Epidermal growth factor receptor in airway remodelling during allergic airway disease – divergent roles during early life and adulthood?

Abstract

Lung function deficits established in asthmatic children persist into adulthood, but the mechanisms are not well understood. Airway remodelling is a key pathological feature of paediatric and adult asthma and may contribute to loss of lung function. Epidermal growth factor receptor (EGFR) was shown to be overexpressed in paediatric and adult asthmatics. In addition, several in vivo studies using rodent models of allergic airway disease (AAD) have described a role for EGFR signalling in driving impaired lung function and airway remodelling in adult animals.
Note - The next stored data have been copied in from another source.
Lemma existsb_false_iff {A} (f : A → bool) l :
  existsb f l = false ↔ ∀ x, x ∈ l → f x = false.
Proof.
  induction l as [|y l IH]; simpl; [by split; [intros _ x Hx%elem_of_nil|]|].
  rewrite orb_false_iff, IH. split.
  - intros [H1 H2] x [->|]%elem_of_cons; auto.
  - intros H. split; [apply H; by left|]. intros x Hx. apply H. by right.
Qed.

(** Read a field of a row found by a concrete lookup. *)
Lemma some_field {A B} (f : A → B) (o : option A) x v :
  o = Some x → f <$> o = Some v → f x = v.
Proof. intros -> [= <-]. done. Qed.

(** A test that holds on the content of a concrete lookup. *)
Lemma some_test {A} (f : A → bool) (o : option A) x :
  o = Some x → from_option f true o = true → f x = true.
Proof. by intros ->. Qed.

(** Counting with boolean filters. *)
Lemma filter_length_le {A} (f g : A → bool) l :
  (∀ x, x ∈ l → f x = true → g x = true) →
  (length (List.filter f l) ≤ length (List.filter g l))%nat.
Proof.
  induction l as [|x l IH]; intros H; simpl; [done|].
  assert (IH' : (length (List.filter f l) ≤ length (List.filter g l))%nat)
    by (apply IH; intros; apply H; [by right|done]).
  destruct (f x) eqn:E; [rewrite (H x ltac:(by left) E)|destruct (g x)]; simpl; lia.
Qed.

Lemma filter_length_lt {A} (f g : A → bool) l x :
  (∀ y, y ∈ l → f y = true → g y = true) → x ∈ l → f x = false → g x = true →
  (length (List.filter f l) < length (List.filter g l))%nat.
Proof.
  induction l as [|y l IH]; intros H Hx Hf Hg; [by apply elem_of_nil in Hx|].
  assert (H' : ∀ y, y ∈ l → f y = true → g y = true) by (intros; apply H; [by right|done]).
  simpl. apply elem_of_cons in Hx as [<-|Hx].
  - rewrite Hf, Hg. simpl. pose proof (filter_length_le f g l H'). lia.
  - pose proof (IH H' Hx Hf Hg). destruct (f y) eqn:E.
    + rewrite (H y ltac:(by left) E). simpl. lia.
    + destruct (g y); simpl; lia.
Qed.

(** Counting is insensitive to order and bounded over a filter's refinement. *)
Lemma filter_perm {A} (f : A → bool) l l' : l ≡ₚ l' → List.filter f l ≡ₚ List.filter f l'.
Proof.
  induction 1; simpl; try done; repeat match goal with |- context [if ?b then _ else _] => destruct b end;
    try done; try by constructor. by etrans.
Qed.
(* ===== verification/JobEffects.v ===== *)
(** What each method of the job store does: for every call, the tables it
    leaves and the value or exception it produces. The lemmas here are the
    interface the theorems of [JobTheorems] and the clients of the store
    (worker, coordinator, completion publisher) reason with. *)

From S2P Require Import Prelude.
From S2P Require Import PyStr.
From S2P Require Import PyTime.
From S2P Require Import Json.
From S2P Require Import Contracts.
From S2P Require Import JobRepository.
From S2P Require Import JobInvariant.
Open Scope Z_scope.

(** ** Control flow *)

Lemma return_job_state j d res d' : return_job j d = (res, d') → d' = d.
Proof. unfold return_job. intros. mcrunch; done. Qed.

(** A transaction followed by a read: it either commits, or leaves the tables alone. *)
Lemma commit_or_not {A} (m : M db unit) (k : M db A) d res d' :
  (∀ s r s', k s = (r, s') → s' = s) →
  (transaction m;; k) d = (res, d') →
  (m d = (Ok tt, d') ∧ k d' = (res, d')) ∨ (d' = d ∧ ∃ e, res = Raise e ∧ (m d).1 = Raise e).
Proof.
  intros Hk. unfold mbind, M_bind, transaction.
  destruct (m d) as [[[]|e] d1] eqn:E; intros H; simplify_eq.
  - left. pose proof (Hk _ _ _ H) as ->. done.
  - right. split; [done|]. by eexists.
Qed.

Definition close_own (now : time) (o : AttemptOutcome) (x : ExecutionAttempt) : ExecutionAttempt :=
  attempt_close now o (failure_kind x) (error_code x) (error x) (output_ref x) x.

Lemma close_own_closes now o : closes (close_own now o).
Proof. apply (attempt_close_closes now o failure_kind error_code error output_ref). Qed.

Lemma close_by_id_eq a now o d : close_by_id a now o d =
  (Ok tt, set_attempts (λ m, match a with Some a => alter (close_own now o) a m | None => m end) d).
Proof. by destruct a, d. Qed.

Lemma attempt_close_open now o k c e u x : ended_at x = None →
  attempt_close now o k c e u x =
    mk_Attempt (attempt_id x) (at_job_id x) (attempt_number x) (worker_id x) (input_ref x)
      (lease_token x) (lease_expires_at x) (started_at x) (Some now) (Some o) k c e u.
Proof. intros H. unfold attempt_close. by rewrite bool_decide_eq_true_2. Qed.

Lemma close_not_done now o k c e u x (P : Prop) : o ≠ o_completed → ended_at x = None →
  outcome (attempt_close now o k c e u x) = Some o_completed → P.
Proof. intros Ho Hx. rewrite attempt_close_open by done. simpl. congruence. Qed.

(** Run a successful computation backwards, step by step, keeping the initial
    state's name. *)
Ltac minv :=
  repeat match goal with
  | H : (_ ≫= _) _ = (Ok _, _) |- _ => apply mbind_ok in H as (? & ? & ? & H)
  | H : mguard ?b _ _ = (Ok _, _) |- _ =>
      unfold mguard, mlift, rguard in H; destruct b eqn:?; [|discriminate H];
      first [injection H as <- <- | injection H as <-]
  | H : mlift _ _ = (Ok _, _) |- _ => unfold mlift in H; injection H as H <-
  | H : mget _ = (Ok _, _) |- _ => unfold mget in H; injection H as <- <-
  | H : mmodify _ _ = (Ok _, _) |- _ => unfold mmodify in H;
      first [injection H as <- <- | injection H as <-]
  | H : mret _ _ = (Ok _, _) |- _ => unfold mret, M_ret in H;
      first [injection H as <- <- | injection H as <-]
  | H : record_transition _ _ _ _ _ _ = (Ok _, _) |- _ => unfold record_transition in H
  | H : close_by_id _ _ _ _ = (Ok _, _) |- _ => rewrite close_by_id_eq in H;
      first [injection H as <- <- | injection H as <-]
  | H : mraise _ _ = (Ok _, _) |- _ => discriminate H
  end.

(** ** The claim query *)

Lemma elem_of_joined d k r :
  (k, r) ∈ joined_rows d ↔ ∃ j, jobs d !! j = Some r ∧ key_of d j = Some k.
Proof.
  unfold joined_rows. rewrite list_elem_of_omap. split.
  - intros ([j r0] & Hin & H). apply elem_of_map_to_list in Hin. simpl in H.
    destruct (key_of d j) eqn:E; simplify_eq/=. eauto.
  - intros (j & Hj & Hk). exists (j, r). rewrite elem_of_map_to_list. simpl. by rewrite Hk.
Qed.

Lemma elem_of_joined_rows d r : Inv d →
  r ∈ (snd <$> joined_rows d) ↔ jobs d !! jr_id r = Some r.
Proof.
  intros HI. rewrite list_elem_of_fmap. split.
  - intros ([k r0] & -> & (j & Hj & _)%elem_of_joined). simpl.
    by rewrite (jo_id _ _ _ (inv_job _ HI _ _ Hj)).
  - intros Hr. destruct (key_of_job _ _ _ HI Hr) as (k & t & Hk & _).
    exists (k, r). split; [done|]. apply elem_of_joined. eauto.
Qed.

Lemma claim_leb_total a b : claim_leb a b = true ∨ claim_leb b a = true.
Proof. unfold claim_leb. lia. Qed.

Lemma claim_leb_trans a b c :
  claim_leb a b = true → claim_leb b c = true → claim_leb a c = true.
Proof. unfold claim_leb. lia. Qed.

Lemma claim_candidate_Some now d r : Inv d → claim_candidate now d = Some r →
  jobs d !! jr_id r = Some r ∧ claimable now r = true ∧
  ∀ j r', jobs d !! j = Some r' → claimable now r' = true → claim_leb r r' = true.
Proof.
  intros HI. unfold claim_candidate.
  destruct (py_sorted _ _) as [|r0 l] eqn:E; intros [= ->].
  apply py_sorted_head in E as [Hin Hmin]; [|apply claim_leb_total|apply claim_leb_trans].
  apply list_elem_of_filter in Hin as [Hc Hin]. rewrite elem_of_joined_rows in Hin by done.
  split_and!; [done..|]. intros j r' Hj Hc'. apply Hmin, list_elem_of_filter. split; [done|].
  rewrite elem_of_joined_rows by done. by rewrite (jo_id _ _ _ (inv_job _ HI _ _ Hj)).
Qed.

Lemma claim_candidate_None now d j r : Inv d → claim_candidate now d = None →
  jobs d !! j = Some r → claimable now r = false.
Proof.
  intros HI. unfold claim_candidate. destruct (py_sorted _ _) as [|r0 l] eqn:E; [|done].
  intros _ Hj. apply py_sorted_nil in E. apply not_true_iff_false. intros Hc.
  assert (Hin : r ∈ filter (λ r, claimable now r = true) (snd <$> joined_rows d)).
  { apply list_elem_of_filter. split; [done|]. rewrite elem_of_joined_rows by done.
    by rewrite (jo_id _ _ _ (inv_job _ HI _ _ Hj)). }
  rewrite E in Hin. by apply elem_of_nil in Hin.
Qed.

Lemma claimable_iff now r : claimable now r = true ↔
  jr_status r = queued ∧ jr_available r <= now ∧ jr_attempt_count r < max_attempts (jr_policy r).
Proof. unfold claimable. rewrite !andb_true_iff, bool_decide_eq_true, Z.leb_le, Z.ltb_lt. tauto. Qed.

(** ** claim *)

Lemma insert_attempt_ok a d u d' : insert_attempt a d = (Ok u, d') →
  attempts d !! attempt_id a = None ∧ is_Some (jobs d !! at_job_id a)
  ∧ (∀ b x, attempts d !! b = Some x → attempt_conflict a x = false)
  ∧ d' = set_attempts <[attempt_id a := a]> d.
Proof.
  unfold insert_attempt. intros H. minv. reflect. split_and!; try done.
  intros b y Hy. match goal with H : existsb _ _ = false |- _ =>
    rewrite existsb_false_iff in H; apply (H (b, y)) end.
  by apply elem_of_map_to_list.
Qed.

Lemma validate_worker_ok w w' :
  validate_worker_id w = Ok w' → w' = strip w ∧ truthy_str (strip w) = true.
Proof. unfold validate_worker_id. intros. by case_match; simplify_eq. Qed.

Lemma validate_attempt_ok a a' : validate_attempt a = Ok a' →
  a' = mk_Attempt (attempt_id a) (at_job_id a) (attempt_number a) (strip (worker_id a))
    (strip (input_ref a)) (lease_token a) (lease_expires_at a) (started_at a) (ended_at a)
    (outcome a) (failure_kind a) (error_code a) (error a) (output_ref a)
  ∧ 1 <= attempt_number a ∧ started_at a < lease_expires_at a.
Proof.
  unfold validate_attempt, validate_terminal_fields. intros H. rok. simpl in *.
  repeat match goal with H : validate_worker_id _ = _ |- _ =>
    apply validate_worker_ok in H as [-> _] end.
  split_and!; [done|by apply Z.leb_le|by apply Z.ltb_lt].
Qed.

(** The attempt a successful claim of [r] creates. *)
Definition claim_attempt (a token : uuid) (w : string) (expiry now : time) (r : job_row) :
    ExecutionAttempt :=
  mk_Attempt a (jr_id r) (jr_attempt_count r + 1) (strip w) (strip (task_ref (jr_task r)))
    token expiry now None None None None None None.

(** The tables after a successful claim. *)
Definition claim_effect (r : job_row) (att : ExecutionAttempt) (now : time) (d : db) : db :=
  add_history (jr_id r) (Some queued) running "claim" now
    (set_attempts <[attempt_id att := att]>
      (set_jobs <[jr_id r := row_claim (attempt_id att) now r]> d)).

Lemma claim_tx_ok fa ft w ls now d o d' : Inv d →
  claim_tx fa ft w ls now d = (Ok o, d') →
  (o = None ∧ d' = d ∧ claim_candidate now d = None)
  ∨ ∃ r expiry, let att := claim_attempt fa ft w expiry now r in
      claim_candidate now d = Some r ∧ o = Some att
      ∧ dt_add now (td_us ls) = Ok expiry ∧ now < expiry
      ∧ attempts d !! fa = None
      ∧ (∀ b x, attempts d !! b = Some x → attempt_conflict att x = false)
      ∧ d' = claim_effect r att now d ∧ Inv d'.
Proof.
  intros HI. unfold claim_tx. intros H. minv.
  destruct (claim_candidate now d) as [r|] eqn:Hc; [right|left; by minv].
  destruct (claim_candidate_Some _ _ _ HI Hc) as (Hr & (Hq & Hav & Hmax)%claimable_iff & _).
  minv. rewrite Hr in *. rewrite bool_decide_eq_true_2 in H by done. minv.
  match goal with H : validate_attempt _ = _ |- _ =>
    apply validate_attempt_ok in H as (-> & _ & Hlt) end.
  match goal with H : insert_attempt _ _ = _ |- _ =>
    apply insert_attempt_ok in H as (Hf & _ & Hu & ->) end. simpl in *.
  eexists r, _. split_and!; try done. apply start_inv; try done.
Qed.

Lemma claim_cases fa ft w ls now d res d' : Inv d →
  claim fa ft w ls now d = (res, d') →
  (d' = d ∧ ∃ e, res = Raise e)
  ∨ (d' = d ∧ res = Ok None ∧ claim_candidate now d = None)
  ∨ (∃ r expiry k, let att := claim_attempt fa ft w expiry now r in
      claim_candidate now d = Some r
      ∧ dt_add now (td_us ls) = Ok expiry ∧ now < expiry
      ∧ attempts d !! fa = None
      ∧ (∀ b x, attempts d !! b = Some x → attempt_conflict att x = false)
      ∧ d' = claim_effect r att now d ∧ Inv d' ∧ key_of d' (jr_id r) = Some k
      ∧ res = Ok (Some (job_of k (row_claim fa now r), att))).
Proof.
  intros HI. unfold claim. intros H.
  destruct (negb (Qle_bool ls 0)) eqn:Hls; [|left; mcrunch; eauto].
  unfold mbind, M_bind, transaction, mguard, mlift, rguard in H.
  destruct (claim_tx fa ft w ls now d) as [[o|e] d1] eqn:Htx; [|left; simplify_eq; eauto].
  apply claim_tx_ok in Htx as [(-> & -> & Hc)|(r & ex & Hc & -> & Hex & Hlt & Hf & Hu & -> & HI')];
    [|right; right|done].
  - right; left. unfold mret, M_ret in H. by simplify_eq/=.
  - destruct (return_job_ok (claim_effect r (claim_attempt fa ft w ex now r) now d) (jr_id r)
      (row_claim fa now r)) as (k & Hk & E); [done|by apply lookup_insert_eq|].
    simpl in H. rewrite E in H. unfold mret, M_ret in H. simplify_eq. by exists r, ex, k.
Qed.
Here, we aimed to study the role of EGFR in early life AAD. We used flow-sorted murine lung cell populations to investigate EGFR expression at different stages of postnatal development. qPCR analysis revealed high expression of EGFR and ligands primarily in epithelial and structural cells in both neonatal and adult mice and high expression of EGFR on epithelial cells was confirmed by flow cytometry. To assess the role of EGFR during neonatal AAD, an EGFR inhibitor was administered during the last three of five weeks of inhaled allergen exposure. Our findings indicate that EGFR inhibition in neonatal mice resulted in worsened lung function, as measured by a 2-fold increase in airway resistance (area under the curve), whereas lung function in adult mice was unaffected by EGFR inhibition. Interestingly, we did not observe any changes in pulmonary inflammation, allergic sensitisation, mucus production or remodelling-associated gene expression upon EGFR inhibition in either model. These results indicate that EGFR is present in lungs at all stages of life and that, in contrast to its widely described pathogenic contribution to airway remodelling of adult animals, signalling through EGFR may play a protective role during early life AAD.